A listagem da ANA não inclui todas as barragens de Goiás. Enquanto a Agência Nacional de Águas conta 833 barragens em Goiás, a Secretaria Estadual de Meio Ambiente e Desenvolvimento Sustentável (SEMAD) conta mais de 6 mil. A discrepância existe porque a ANA tem atribuição de regular barragens de águas interestaduais, em rios cuja acumulação de água influencia toda bacia hidrográfica, e a Semad regula barragens pequenas de proprietários de terras. Há ainda as estruturas reguladas pela Agência Nacional de Mineração (ANM), para contenção de rejeitos.
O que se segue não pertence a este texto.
(* ===== verification/Console.v ===== *)
(** * Framebuffer console (src/kernel/console.c)

    The framebuffer is a byte memory, addressed by the offset from [fb_addr];
    an access outside its [pitch * height] bytes faults.  The definitions
    follow the code down to the 64-bit wrap-around of its index arithmetic.
    The specification is a text terminal: a grid of characters and a cursor. *)

From stdpp Require Import base gmap list fin_maps.
From Stdlib Require Import ZArith Lia.
From S2P Require Import Prelude Mem Printf.

Definition FONT_WIDTH : Z := 8.
Definition FONT_HEIGHT : Z := 16.

(** The sixteen rows of a glyph, the top row in the highest byte. *)
Definition glyph_rows (bits : Z) : list Z :=
  (fun r => Z.land (Z.shiftr bits (8 * (15 - r))) 0xFF) <$> seqZ 0 16.

(** The glyphs of the characters 32 to 95, and of 96 to 126. *)
Definition font_capitals : list Z :=
  [ 0x00000000000000000000000000000000
  ; 0x0000183C3C3C18181800181800000000
  ; 0x00666666240000000000000000000000
  ; 0x0000006C6CFE6C6C6CFE6C6C00000000
  ; 0x18187CC6C2C07C060686C67C18180000
  ; 0x00000000C2C60C183060C68600000000
  ; 0x0000386C383076DCCCCCCC7600000000
  ; 0x00303030600000000000000000000000
  ; 0x00000C18303030303030180C00000000
  ; 0x000030180C0C0C0C0C0C183000000000
  ; 0x0000000000663CFF3C66000000000000
  ; 0x000000000018187E1818000000000000
  ; 0x00000000000000000018183000000000
  ; 0x00000000000000FE0000000000000000
  ; 0x00000000000000000000181800000000
  ; 0x0000000002060C183060C08000000000
  ; 0x00003C66C3C3DBDBC3C3663C00000000
  ; 0x00001838781818181818187E00000000
  ; 0x00007CC6060C183060C0C6FE00000000
  ; 0x00007CC606063C060606C67C00000000
  ; 0x00000C1C3C6CCCFE0C0C0C1E00000000
  ; 0x0000FEC0C0C0FC060606C67C00000000
  ; 0x00003860C0C0FCC6C6C6C67C00000000
  ; 0x0000FEC606060C183030303000000000
  ; 0x00007CC6C6C67CC6C6C6C67C00000000
  ; 0x00007CC6C6C67E0606060C7800000000
  ; 0x00000000181800000018180000000000
  ; 0x00000000181800000018183000000000
  ; 0x000000060C18306030180C0600000000
  ; 0x00000000007E00007E00000000000000
  ; 0x0000006030180C060C18306000000000
  ; 0x00007CC6C60C18181800181800000000
  ; 0x00007CC6C6DEDEDEDCC0603C00000000
  ; 0x000010386CC6C6FEC6C6C6C600000000
  ; 0x0000FC6666667C66666666FC00000000
  ; 0x00003C66C2C0C0C0C0C2663C00000000
  ; 0x0000F86C6666666666666CF800000000
  ; 0x0000FE6662687868606266FE00000000
  ; 0x0000FE6662687868606060F000000000
  ; 0x00003C66C2C0C0DEC6C6663A00000000
  ; 0x0000C6C6C6C6FEC6C6C6C6C600000000
  ; 0x00003C18181818181818183C00000000
  ; 0x00001E0C0C0C0C0CCCCCCC7800000000
  ; 0x0000E666666C78786C6666E600000000
  ; 0x0000F06060606060606266FE00000000
  ; 0x0000C3E7FFFFDBC3C3C3C3C300000000
  ; 0x0000C6E6F6FEDECEC6C6C6C600000000
  ; 0x00007CC6C6C6C6C6C6C6C67C00000000
  ; 0x0000FC6666667C60606060F000000000
  ; 0x00007CC6C6C6C6C6C6D6DE7C0C0E0000
  ; 0x0000FC6666667C6C666666E600000000
  ; 0x00007CC6C660380C06C6C67C00000000
  ; 0x0000FFDB991818181818183C00000000
  ; 0x0000C6C6C6C6C6C6C6C6C67C00000000
  ; 0x0000C3C3C3C3C3C3C3663C1800000000
  ; 0x0000C3C3C3C3C3DBDBFF666600000000
  ; 0x0000C3C3663C18183C66C3C300000000
  ; 0x0000C3C3C3663C181818183C00000000
  ; 0x0000FFC3860C183060C1C3FF00000000
  ; 0x00003C30303030303030303C00000000
  ; 0x00000080C0E070381C0E060200000000
  ; 0x00003C0C0C0C0C0C0C0C0C3C00000000
  ; 0x10386CC6000000000000000000000000
  ; 0x00000000000000000000000000FF0000 ].
Definition font_small : list Z :=
  [ 0x30301800000000000000000000000000
  ; 0x0000000000780C7CCCCCCC7600000000
  ; 0x0000E06060786C666666667C00000000
  ; 0x00000000007CC6C0C0C0C67C00000000
  ; 0x00001C0C0C3C6CCCCCCCCC7600000000
  ; 0x00000000007CC6FEC0C0C67C00000000
  ; 0x0000386C6460F060606060F000000000
  ; 0x000000000076CCCCCCCCCC7C0CCC7800
  ; 0x0000E060606C7666666666E600000000
  ; 0x00001818003818181818183C00000000
  ; 0x00000606000E06060606060666663C00
  ; 0x0000E06060666C78786C66E600000000
  ; 0x00003818181818181818183C00000000
  ; 0x0000000000E6FFDBDBDBDBDB00000000
  ; 0x0000000000DC66666666666600000000
  ; 0x00000000007CC6C6C6C6C67C00000000
  ; 0x0000000000DC66666666667C6060F000
  ; 0x000000000076CCCCCCCCCC7C0C0C1E00
  ; 0x0000000000DC7666606060F000000000
  ; 0x00000000007CC660380CC67C00000000
  ; 0x0000103030FC30303030361C00000000
  ; 0x0000000000CCCCCCCCCCCC7600000000
  ; 0x0000000000C3C3C3C3663C1800000000
  ; 0x0000000000C3C3C3DBDBFF6600000000
  ; 0x0000000000C3663C183C66C300000000
  ; 0x0000000000C6C6C6C6C6C67E060CF800
  ; 0x0000000000FECC183060C6FE00000000
  ; 0x00000E18181870181818180E00000000
  ; 0x00001818181818181818181800000000
  ; 0x0000701818180E181818187000000000
  ; 0x000076DC000000000000000000000000 ].
Definition font : list (list Z) := glyph_rows <$> (font_capitals ++ font_small).

(** The fields of [struct limine_framebuffer] that are used. *)
Record limine_framebuffer := mkFb { lf_width : Z; lf_height : Z; lf_pitch : Z }.

(** The file's variables; [fb_mem] is what [fb_addr] points to. *)
Record con := mkCon {
  fb_width : Z;
  fb_height : Z;
  fb_pitch : Z;
  fb_pixels_per_line : Z;
  cursor_x : Z;
  cursor_y : Z;
  fb_mem : mem }.

Definition set_cursor (x y : Z) (s : con) : con :=
  mkCon (fb_width s) (fb_height s) (fb_pitch s) (fb_pixels_per_line s) x y (fb_mem s).
Definition set_mem (m : mem) (s : con) : con :=
  mkCon (fb_width s) (fb_height s) (fb_pitch s) (fb_pixels_per_line s) (cursor_x s) (cursor_y s) m.

(** Loads and stores of [n] bytes at an offset. *)
Definition fb_inside (s : con) (off n : Z) : bool :=
  (0 <=? off) && (off + n <=? fb_pitch s * fb_height s).
Definition fb_store (n : nat) (off v : Z) : M con unit := fun s =>
  if fb_inside s off (Z.of_nat n) then Ret tt (set_mem (wrn n (fb_mem s) off v) s) else Fault.
Definition fb_load (n : nat) (off : Z) : M con Z := fun s =>
  if fb_inside s off (Z.of_nat n) then Ret (rdn n (fb_mem s) off) s else Fault.

(** The body of the inner loop of [draw_char]. *)
Definition draw_pixel (line px py row fg bg col : Z) : M con unit :=
  let x := u64 (px + col) in
  let y := u64 (py + row) in
  w <- mget fb_width ;;
  h <- mget fb_height ;;
  if (w <=? x) || (h <=? y) then mret tt
  else
    let color := if truthy (Z.land line (Z.shiftr 0x80 col)) then fg else bg in
    ppl <- mget fb_pixels_per_line ;;
    fb_store 4 (4 * u64 (u64 (y * ppl) + x)) color.

Definition draw_row (glyph : list Z) (px py fg bg row : Z) : M con unit :=
  line <- mopt (glyph !! Z.to_nat row) ;;
  mfor (Z.to_nat FONT_WIDTH) 0 (draw_pixel line px py row fg bg).

Definition draw_char (c px py fg bg : Z) : M con unit :=
  let c := i8 c in
  let c := if (c <? 32) || (126 <? c) then 63 else c in
  glyph <- mopt (font !! Z.to_nat (c - 32)) ;;
  mfor (Z.to_nat FONT_HEIGHT) 0 (draw_row glyph px py fg bg).

Definition scroll : M con unit :=
  line_bytes <- mget fb_pitch ;;
  h <- mget fb_height ;;
  let total_bytes := u64 (u64 (h - FONT_HEIGHT) * line_bytes) in
  let src := u64 (FONT_HEIGHT * line_bytes) in
  let dst := 0 in
  let qword_count := total_bytes / 8 in
  mfor (Z.to_nat qword_count) 0 (fun i => v <- fb_load 8 (src + 8 * i) ;; fb_store 8 (dst + 8 * i) v) ;;;
  let dst := dst + 8 * qword_count in
  let src := src + 8 * qword_count in
  let remaining := total_bytes mod 8 in
  mfor (Z.to_nat remaining) 0 (fun i => v <- fb_load 1 (src + i) ;; fb_store 1 (dst + i) v) ;;;
  let clear_ptr := u64 (u64 (h - FONT_HEIGHT) * line_bytes) in
  let clear_qwords := u64 (FONT_HEIGHT * line_bytes) / 8 in
  mfor (Z.to_nat clear_qwords) 0 (fun i => fb_store 8 (clear_ptr + 8 * i) 0).

(** [if (cursor_y * FONT_HEIGHT + FONT_HEIGHT > fb_height) { cursor_y--; scroll(); }] *)
Definition scroll_if_needed : M con unit :=
  y <- mget cursor_y ;;
  h <- mget fb_height ;;
  if h <? u64 (u64 (y * FONT_HEIGHT) + FONT_HEIGHT) then
    mset (fun s => set_cursor (cursor_x s) (u64 (cursor_y s - 1)) s) ;;; scroll
  else mret tt.

Definition advance_cursor : M con unit :=
  mset (fun s => set_cursor (u64 (cursor_x s + 1)) (cursor_y s) s) ;;;
  x <- mget cursor_x ;;
  w <- mget fb_width ;;
  (if w <? u64 (u64 (x * FONT_WIDTH) + FONT_WIDTH)
   then mset (fun s => set_cursor 0 (u64 (cursor_y s + 1)) s) else mret tt) ;;;
  scroll_if_needed.

Definition console_clear : M con unit :=
  ppl <- mget fb_pixels_per_line ;;
  h <- mget fb_height ;;
  let total_qwords := u64 (ppl * h) / 2 in
  mfor (Z.to_nat total_qwords) 0 (fun i => fb_store 8 (8 * i) 0) ;;;
  mset (set_cursor 0 0).

(** The log message on the serial line is left out. *)
Definition console_init (framebuffer : limine_framebuffer) : M con unit :=
  mset (fun s => mkCon (lf_width framebuffer) (lf_height framebuffer) (lf_pitch framebuffer)
                   (lf_pitch framebuffer / 4) 0 0 (fb_mem s)) ;;;
  console_clear.

(** Drawing the character at the cursor. *)
Definition draw_at_cursor (c : Z) : M con unit :=
  x <- mget cursor_x ;;
  y <- mget cursor_y ;;
  draw_char c (u64 (x * FONT_WIDTH)) (u64 (y * FONT_HEIGHT)) 0xFFFFFF 0x000000.

(** [console_putc] of a character with no special meaning. *)
Definition putc_plain (c : Z) : M con unit := draw_at_cursor c ;;; advance_cursor.

Definition console_putc (c : Z) : M con unit :=
  let c := i8 c in
  if c =? 10 then                                        (* newline *)
    mset (fun s => set_cursor 0 (u64 (cursor_y s + 1)) s) ;;; scroll_if_needed
  else if c =? 13 then                                   (* carriage return *)
    mset (fun s => set_cursor 0 (cursor_y s) s)
  else if c =? 9 then mfor 4 0 (fun _ => putc_plain 32)  (* tab: console_putc of a space *)
  else if c =? 8 then                                    (* backspace *)
    mset (fun s =>
      if 0 <? cursor_x s then set_cursor (u64 (cursor_x s - 1)) (cursor_y s) s
      else if 0 <? cursor_y s then set_cursor (u64 (fb_width s / FONT_WIDTH - 1)) (u64 (cursor_y s - 1)) s
      else s) ;;;
    draw_at_cursor 32
  else putc_plain c.

Definition console_hex : list Z :=
  [48; 49; 50; 51; 52; 53; 54; 55; 56; 57; 65; 66; 67; 68; 69; 70].   (* 0123456789ABCDEF *)

Definition console_write : list Z -> M con unit := write console_putc.
Definition console_print_hex (junk : Z) : Z -> M con unit := print_hex console_putc console_hex junk.
Definition console_print_dec (junk : Z) : Z -> M con unit := print_dec console_putc junk.
Definition console_printf (junk : Z) : list Z -> list arg -> M con unit := printf console_putc console_hex junk.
Gilson Gitirana é professor da Escola de Engenharia Civil da Universidade Federal de Goiás e vice-diretor do CBDB em Goiás. O professor afirma que as grandes barragens são em geral as mais seguras. “As grandes estruturas são projetadas de maneira muito conservadora, por profissionais muito qualificados. Existem registros de falhas nessas barragens, mas são a exceção. Via de regra, os problemas ocorrem nas barragens pequenas, dentro de fazendas, cuja construção pode ter sido realizada com a economia como critério.”
Gilson Gitirana afirma que as barragens de mineração, para contenção de rejeitos, também são frequentemente problemáticas. Depois do acidente da barragem de Brumadinho, em 2019, a legislação foi alterada para proibir as barragens à montante. Montante a técnica mais barata para construção da contenção, que cresce em “degraus” feitos com o próprio rejeito, acumulados sobre o dique inicial. Desde então, novas barragens deixaram de ser construídas com esta técnica, e as barragens à montante já existentes precisam ser descaracterizadas.
O depósito de rejeitos da mineradora Maracá, no córrego Baco Pari, é formado por um barramento principal e dois diques que foram construídos à montante. Gilson Gitirana explica que “descaracterização” é um termo que significa a remoção completa das estruturas ou sua reconstrução parcial. O prazo para a descaracterização de todas as barragens no país terminava em 2021, mas o período foi prorrogado.
“As barragens de mineração seguem especificações técnicas com métodos construtivos mais vulneráveis, caso controles não sejam corretamente executados”, explica Gilson Gitirana. “Uma questão é a drenagem, que é mais desafiadora, exige mais cuidados. A outra questão é o corpo do barramento, que é menor. Quem decide essas questões não é engenheiro, é o poder econômico. O engenheiro é contratado para executar a obra com um orçamento limitado. No caso de Brumadinho, por exemplo, os engenheiros eram de altíssimo nível e tinham formação especializada, mas o problema ocorreu porque metas econômicas foram priorizadas.”
Outro problema da contenção de rejeitos de mineradoras decorre do fato de que a fiscalização pode ser feita por empresas contratadas pelas próprias mineradoras. Gilson Gitirana afirma: “São empresas autorizadas pelos órgãos públicos, mas ainda assim, acredito que exista um conflito de interesses: o proprietário contrata sua própria fiscalização.” Em 2021, a barragem da mineradora Maracá passou por inspeção de operacionalidade e segurança pela companhia canadense Lundin Mining.